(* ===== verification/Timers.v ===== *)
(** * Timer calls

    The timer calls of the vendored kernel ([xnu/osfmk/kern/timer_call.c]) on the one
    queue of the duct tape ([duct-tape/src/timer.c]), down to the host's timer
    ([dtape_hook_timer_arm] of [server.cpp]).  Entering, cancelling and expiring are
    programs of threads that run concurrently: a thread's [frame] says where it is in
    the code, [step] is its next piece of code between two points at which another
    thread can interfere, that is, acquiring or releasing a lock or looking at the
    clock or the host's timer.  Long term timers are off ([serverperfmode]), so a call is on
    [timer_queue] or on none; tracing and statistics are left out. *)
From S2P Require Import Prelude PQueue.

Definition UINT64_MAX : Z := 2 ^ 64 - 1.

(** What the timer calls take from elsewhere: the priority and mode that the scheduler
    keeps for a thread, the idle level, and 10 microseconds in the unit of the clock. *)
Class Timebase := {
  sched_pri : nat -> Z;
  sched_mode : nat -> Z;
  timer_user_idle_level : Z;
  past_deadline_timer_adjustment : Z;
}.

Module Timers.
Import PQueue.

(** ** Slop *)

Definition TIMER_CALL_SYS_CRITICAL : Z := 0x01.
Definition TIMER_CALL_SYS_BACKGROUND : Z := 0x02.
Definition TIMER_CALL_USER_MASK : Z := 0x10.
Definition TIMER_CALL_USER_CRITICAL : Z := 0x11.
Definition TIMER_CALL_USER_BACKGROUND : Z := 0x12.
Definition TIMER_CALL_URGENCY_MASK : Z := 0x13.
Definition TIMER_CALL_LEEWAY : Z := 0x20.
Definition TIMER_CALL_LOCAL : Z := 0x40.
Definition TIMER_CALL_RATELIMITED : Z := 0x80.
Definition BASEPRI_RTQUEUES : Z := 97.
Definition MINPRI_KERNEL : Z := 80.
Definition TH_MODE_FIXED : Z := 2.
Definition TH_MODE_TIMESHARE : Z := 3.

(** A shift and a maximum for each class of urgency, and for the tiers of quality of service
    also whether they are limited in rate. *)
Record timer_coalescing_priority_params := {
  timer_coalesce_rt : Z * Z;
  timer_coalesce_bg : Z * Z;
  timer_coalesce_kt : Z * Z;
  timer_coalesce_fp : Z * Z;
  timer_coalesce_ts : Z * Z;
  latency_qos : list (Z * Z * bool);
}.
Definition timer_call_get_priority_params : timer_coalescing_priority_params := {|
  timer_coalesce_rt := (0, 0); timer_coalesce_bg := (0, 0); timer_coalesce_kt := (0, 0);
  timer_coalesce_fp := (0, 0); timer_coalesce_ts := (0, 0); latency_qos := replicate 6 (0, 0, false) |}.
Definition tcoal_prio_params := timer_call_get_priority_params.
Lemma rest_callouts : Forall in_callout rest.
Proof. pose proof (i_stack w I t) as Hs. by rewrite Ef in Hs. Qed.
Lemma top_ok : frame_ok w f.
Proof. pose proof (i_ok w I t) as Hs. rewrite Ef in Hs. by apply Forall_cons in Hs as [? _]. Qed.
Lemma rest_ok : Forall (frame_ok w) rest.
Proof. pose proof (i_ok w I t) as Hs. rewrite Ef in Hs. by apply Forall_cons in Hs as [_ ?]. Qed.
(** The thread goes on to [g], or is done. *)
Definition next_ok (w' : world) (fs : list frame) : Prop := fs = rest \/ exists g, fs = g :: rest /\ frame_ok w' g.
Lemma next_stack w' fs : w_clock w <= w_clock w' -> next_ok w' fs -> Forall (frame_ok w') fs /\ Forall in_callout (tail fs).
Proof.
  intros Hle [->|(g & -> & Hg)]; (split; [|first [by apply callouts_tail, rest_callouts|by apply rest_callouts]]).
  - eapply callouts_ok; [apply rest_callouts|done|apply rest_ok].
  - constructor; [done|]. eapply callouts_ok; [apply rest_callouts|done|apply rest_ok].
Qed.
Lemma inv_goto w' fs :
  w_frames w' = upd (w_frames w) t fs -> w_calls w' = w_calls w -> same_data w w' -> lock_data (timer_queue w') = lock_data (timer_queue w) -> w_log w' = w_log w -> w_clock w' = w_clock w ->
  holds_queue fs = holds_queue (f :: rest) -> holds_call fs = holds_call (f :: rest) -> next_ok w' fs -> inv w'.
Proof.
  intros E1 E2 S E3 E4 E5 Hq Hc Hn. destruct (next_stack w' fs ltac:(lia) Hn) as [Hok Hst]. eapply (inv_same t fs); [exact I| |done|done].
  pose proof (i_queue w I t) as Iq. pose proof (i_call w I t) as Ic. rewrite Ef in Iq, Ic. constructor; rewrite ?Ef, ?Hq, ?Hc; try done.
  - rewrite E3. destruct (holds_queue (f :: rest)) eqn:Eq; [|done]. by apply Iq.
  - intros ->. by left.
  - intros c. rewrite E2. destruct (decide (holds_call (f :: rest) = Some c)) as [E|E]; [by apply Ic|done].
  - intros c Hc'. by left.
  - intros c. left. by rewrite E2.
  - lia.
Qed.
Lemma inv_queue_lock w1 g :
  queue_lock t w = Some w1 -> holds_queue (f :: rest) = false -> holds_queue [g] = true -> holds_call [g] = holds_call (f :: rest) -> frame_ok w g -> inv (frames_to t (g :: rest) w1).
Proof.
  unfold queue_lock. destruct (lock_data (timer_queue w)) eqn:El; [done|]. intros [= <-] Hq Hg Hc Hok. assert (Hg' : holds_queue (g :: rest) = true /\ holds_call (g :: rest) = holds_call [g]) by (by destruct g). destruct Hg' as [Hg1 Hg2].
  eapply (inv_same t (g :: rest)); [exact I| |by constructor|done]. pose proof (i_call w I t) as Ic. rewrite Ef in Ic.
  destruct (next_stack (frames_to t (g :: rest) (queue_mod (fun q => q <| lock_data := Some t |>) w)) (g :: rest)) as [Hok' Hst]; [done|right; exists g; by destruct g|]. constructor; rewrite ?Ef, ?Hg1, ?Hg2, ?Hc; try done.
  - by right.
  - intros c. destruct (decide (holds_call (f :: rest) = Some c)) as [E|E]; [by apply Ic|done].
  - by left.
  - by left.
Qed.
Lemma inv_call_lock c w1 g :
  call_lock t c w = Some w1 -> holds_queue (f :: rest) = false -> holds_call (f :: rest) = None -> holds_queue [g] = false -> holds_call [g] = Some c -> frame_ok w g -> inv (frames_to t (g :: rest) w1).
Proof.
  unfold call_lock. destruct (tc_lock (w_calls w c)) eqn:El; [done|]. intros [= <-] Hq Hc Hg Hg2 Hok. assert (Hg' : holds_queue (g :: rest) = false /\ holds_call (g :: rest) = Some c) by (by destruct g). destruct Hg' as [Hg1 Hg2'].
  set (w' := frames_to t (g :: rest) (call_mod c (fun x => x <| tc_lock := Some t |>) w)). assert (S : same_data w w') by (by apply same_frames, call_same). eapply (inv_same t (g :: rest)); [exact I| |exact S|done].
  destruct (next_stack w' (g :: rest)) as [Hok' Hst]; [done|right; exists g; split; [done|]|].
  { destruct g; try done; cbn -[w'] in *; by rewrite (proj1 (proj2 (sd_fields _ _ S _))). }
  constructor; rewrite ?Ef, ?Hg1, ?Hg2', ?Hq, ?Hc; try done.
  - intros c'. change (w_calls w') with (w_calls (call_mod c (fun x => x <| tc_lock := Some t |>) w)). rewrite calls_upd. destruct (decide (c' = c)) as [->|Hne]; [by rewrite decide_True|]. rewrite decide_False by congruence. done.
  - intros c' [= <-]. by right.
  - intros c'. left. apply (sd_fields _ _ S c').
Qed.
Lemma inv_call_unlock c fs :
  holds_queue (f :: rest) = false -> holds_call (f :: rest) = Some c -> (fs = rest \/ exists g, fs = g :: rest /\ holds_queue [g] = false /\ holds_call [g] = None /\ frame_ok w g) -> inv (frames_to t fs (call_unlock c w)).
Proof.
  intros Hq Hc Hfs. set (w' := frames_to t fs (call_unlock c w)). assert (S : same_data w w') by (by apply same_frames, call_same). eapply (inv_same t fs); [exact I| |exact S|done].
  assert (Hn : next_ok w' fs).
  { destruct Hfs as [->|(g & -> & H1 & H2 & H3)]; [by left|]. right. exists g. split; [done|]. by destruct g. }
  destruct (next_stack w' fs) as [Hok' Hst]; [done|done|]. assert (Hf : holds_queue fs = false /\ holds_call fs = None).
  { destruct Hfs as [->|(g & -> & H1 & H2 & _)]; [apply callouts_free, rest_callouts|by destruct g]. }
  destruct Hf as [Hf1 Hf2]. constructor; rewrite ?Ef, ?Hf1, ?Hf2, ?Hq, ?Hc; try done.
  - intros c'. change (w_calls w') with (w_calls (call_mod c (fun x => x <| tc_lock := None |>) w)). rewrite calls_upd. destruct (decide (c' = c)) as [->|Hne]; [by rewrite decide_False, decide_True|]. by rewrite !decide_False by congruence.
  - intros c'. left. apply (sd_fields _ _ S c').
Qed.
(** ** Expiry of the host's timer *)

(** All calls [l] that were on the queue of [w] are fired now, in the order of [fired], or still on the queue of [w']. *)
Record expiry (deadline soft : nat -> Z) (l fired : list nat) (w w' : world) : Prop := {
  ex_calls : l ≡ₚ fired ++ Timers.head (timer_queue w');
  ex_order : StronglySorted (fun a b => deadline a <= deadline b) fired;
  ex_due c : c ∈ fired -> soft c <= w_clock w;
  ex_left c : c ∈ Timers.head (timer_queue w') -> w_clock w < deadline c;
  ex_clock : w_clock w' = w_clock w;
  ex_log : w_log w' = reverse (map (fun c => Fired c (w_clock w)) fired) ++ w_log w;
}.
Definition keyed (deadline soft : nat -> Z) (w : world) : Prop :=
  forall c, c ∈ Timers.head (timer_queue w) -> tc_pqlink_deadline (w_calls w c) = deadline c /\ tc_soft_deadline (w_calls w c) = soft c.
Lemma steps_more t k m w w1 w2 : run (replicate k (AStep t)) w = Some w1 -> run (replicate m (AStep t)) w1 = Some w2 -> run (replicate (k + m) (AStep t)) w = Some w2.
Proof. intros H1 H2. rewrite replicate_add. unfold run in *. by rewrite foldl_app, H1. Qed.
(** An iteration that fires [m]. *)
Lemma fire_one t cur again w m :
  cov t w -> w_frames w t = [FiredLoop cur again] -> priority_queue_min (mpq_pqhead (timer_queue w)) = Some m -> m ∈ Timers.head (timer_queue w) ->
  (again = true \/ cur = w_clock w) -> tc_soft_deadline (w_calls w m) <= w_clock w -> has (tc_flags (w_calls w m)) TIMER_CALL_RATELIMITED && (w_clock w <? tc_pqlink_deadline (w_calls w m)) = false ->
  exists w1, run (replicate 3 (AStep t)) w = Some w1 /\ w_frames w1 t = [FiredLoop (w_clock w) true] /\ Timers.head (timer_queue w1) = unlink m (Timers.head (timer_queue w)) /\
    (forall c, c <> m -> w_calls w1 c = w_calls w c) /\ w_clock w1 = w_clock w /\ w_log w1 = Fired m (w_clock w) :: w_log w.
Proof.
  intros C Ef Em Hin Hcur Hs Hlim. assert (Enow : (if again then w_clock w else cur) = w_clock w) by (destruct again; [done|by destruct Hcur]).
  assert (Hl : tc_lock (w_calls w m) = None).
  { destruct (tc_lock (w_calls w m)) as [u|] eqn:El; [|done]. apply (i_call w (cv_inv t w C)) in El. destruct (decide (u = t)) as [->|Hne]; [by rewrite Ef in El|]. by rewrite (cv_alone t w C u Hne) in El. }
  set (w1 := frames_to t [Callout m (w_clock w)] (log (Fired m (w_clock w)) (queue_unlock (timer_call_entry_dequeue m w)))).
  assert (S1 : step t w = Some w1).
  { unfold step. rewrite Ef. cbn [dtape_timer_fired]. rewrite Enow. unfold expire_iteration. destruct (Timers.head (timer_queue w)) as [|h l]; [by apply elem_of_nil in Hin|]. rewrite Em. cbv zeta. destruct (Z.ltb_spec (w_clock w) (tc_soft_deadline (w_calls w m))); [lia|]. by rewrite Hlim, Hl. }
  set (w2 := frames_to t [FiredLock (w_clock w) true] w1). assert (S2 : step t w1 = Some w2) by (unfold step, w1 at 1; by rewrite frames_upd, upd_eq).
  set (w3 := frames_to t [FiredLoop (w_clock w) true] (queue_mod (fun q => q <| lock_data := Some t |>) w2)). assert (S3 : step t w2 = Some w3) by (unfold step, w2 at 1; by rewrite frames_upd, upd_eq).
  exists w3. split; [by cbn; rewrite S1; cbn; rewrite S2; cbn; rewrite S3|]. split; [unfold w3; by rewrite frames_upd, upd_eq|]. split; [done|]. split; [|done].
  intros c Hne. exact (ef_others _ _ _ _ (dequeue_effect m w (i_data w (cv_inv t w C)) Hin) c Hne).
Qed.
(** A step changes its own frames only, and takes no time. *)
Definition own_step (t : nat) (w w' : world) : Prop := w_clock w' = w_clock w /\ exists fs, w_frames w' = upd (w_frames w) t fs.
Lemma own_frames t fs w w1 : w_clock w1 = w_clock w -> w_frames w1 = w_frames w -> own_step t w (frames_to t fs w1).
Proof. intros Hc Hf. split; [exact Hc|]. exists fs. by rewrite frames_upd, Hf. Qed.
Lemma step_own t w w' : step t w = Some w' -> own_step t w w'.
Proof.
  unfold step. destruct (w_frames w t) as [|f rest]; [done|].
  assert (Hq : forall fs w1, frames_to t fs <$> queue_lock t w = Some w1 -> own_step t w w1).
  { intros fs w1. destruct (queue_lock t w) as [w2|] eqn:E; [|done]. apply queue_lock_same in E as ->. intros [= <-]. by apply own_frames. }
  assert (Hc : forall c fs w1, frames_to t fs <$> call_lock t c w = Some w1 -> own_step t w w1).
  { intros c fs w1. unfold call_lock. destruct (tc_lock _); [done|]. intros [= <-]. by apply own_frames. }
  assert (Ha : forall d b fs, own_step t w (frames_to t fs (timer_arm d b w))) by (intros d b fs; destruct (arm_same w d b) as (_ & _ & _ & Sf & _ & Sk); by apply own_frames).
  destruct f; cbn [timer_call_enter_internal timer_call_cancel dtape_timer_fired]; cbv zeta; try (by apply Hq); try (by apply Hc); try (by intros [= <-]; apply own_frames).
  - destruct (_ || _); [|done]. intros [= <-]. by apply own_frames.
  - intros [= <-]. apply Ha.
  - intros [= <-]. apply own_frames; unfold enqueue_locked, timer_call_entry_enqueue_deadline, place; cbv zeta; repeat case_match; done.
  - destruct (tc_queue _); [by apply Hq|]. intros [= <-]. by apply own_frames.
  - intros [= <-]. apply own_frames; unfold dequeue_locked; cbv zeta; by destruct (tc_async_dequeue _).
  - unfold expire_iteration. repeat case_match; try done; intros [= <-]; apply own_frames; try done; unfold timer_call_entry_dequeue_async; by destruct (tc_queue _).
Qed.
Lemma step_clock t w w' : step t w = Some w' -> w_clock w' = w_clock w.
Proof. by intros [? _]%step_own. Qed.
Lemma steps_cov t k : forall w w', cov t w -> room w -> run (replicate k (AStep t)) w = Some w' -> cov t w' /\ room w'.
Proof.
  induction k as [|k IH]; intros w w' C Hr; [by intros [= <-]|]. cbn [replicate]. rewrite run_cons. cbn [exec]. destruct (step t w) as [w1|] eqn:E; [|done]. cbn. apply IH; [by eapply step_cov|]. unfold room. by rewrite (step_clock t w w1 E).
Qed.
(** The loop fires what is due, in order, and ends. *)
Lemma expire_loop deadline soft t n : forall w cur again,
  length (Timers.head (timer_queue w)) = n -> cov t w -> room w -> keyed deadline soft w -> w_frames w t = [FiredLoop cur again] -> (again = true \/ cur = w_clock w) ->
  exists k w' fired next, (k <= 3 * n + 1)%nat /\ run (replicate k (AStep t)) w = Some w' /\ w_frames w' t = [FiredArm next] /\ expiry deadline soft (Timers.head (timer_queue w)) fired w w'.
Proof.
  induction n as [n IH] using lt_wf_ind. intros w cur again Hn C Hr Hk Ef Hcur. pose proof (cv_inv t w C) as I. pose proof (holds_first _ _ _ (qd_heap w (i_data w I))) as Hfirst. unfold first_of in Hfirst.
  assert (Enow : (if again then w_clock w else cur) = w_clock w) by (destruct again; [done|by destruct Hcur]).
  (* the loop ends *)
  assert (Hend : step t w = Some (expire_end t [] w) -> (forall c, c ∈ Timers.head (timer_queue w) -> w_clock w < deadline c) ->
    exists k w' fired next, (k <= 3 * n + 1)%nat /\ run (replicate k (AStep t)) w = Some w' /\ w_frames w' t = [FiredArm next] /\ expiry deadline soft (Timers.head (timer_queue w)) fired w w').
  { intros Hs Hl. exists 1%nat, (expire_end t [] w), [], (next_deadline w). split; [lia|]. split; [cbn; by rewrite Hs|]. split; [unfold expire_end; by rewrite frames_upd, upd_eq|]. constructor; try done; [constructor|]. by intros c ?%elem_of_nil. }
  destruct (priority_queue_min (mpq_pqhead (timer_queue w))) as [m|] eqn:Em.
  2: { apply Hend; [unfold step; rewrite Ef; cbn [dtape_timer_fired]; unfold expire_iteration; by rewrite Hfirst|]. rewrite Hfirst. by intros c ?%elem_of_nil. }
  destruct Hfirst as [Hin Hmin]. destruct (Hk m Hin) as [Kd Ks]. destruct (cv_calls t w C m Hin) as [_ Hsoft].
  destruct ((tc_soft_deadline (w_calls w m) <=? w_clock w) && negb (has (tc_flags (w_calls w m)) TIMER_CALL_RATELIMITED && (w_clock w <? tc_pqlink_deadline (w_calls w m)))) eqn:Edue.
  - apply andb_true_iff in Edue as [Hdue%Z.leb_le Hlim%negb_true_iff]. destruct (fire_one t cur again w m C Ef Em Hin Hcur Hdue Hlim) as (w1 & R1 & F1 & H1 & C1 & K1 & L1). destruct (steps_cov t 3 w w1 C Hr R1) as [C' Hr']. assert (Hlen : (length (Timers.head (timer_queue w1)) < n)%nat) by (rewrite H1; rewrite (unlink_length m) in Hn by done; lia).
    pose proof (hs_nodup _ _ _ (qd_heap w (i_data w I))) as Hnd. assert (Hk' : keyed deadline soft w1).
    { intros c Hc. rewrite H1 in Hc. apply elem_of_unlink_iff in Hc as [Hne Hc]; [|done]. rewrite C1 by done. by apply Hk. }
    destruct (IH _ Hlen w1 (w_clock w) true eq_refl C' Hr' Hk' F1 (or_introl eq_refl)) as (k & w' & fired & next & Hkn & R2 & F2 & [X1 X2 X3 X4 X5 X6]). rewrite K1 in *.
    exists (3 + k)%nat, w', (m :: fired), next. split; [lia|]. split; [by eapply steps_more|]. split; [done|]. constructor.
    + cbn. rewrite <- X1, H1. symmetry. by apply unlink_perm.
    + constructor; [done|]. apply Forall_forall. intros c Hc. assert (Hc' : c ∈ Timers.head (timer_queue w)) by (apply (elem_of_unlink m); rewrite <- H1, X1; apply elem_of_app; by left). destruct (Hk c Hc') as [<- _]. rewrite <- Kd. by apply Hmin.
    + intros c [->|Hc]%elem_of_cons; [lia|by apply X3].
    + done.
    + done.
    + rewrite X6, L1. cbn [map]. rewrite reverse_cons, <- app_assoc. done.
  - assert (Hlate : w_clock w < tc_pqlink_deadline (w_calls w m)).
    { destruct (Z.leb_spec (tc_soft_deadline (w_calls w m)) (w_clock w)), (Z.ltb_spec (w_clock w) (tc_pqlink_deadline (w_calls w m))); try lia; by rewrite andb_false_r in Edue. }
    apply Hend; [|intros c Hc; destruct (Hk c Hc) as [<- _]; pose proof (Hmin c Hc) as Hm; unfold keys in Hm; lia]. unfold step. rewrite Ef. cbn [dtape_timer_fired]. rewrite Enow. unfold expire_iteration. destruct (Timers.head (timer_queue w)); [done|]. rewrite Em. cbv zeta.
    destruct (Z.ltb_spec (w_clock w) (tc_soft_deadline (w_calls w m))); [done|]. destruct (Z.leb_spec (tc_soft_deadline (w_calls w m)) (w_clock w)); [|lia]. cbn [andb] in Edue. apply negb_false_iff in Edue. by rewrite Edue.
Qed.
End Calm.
- - - - -
What you should do → Exactly as they appear above, output the lines of the data from the first through the one that contains "([dtape_hook_timer_arm] of [server.cpp]).", and only those lines.

Task response →
(* ===== verification/Timers.v ===== *)
(** * Timer calls

    The timer calls of the vendored kernel ([xnu/osfmk/kern/timer_call.c]) on the one
    queue of the duct tape ([duct-tape/src/timer.c]), down to the host's timer
    ([dtape_hook_timer_arm] of [server.cpp]).  Entering, cancelling and expiring are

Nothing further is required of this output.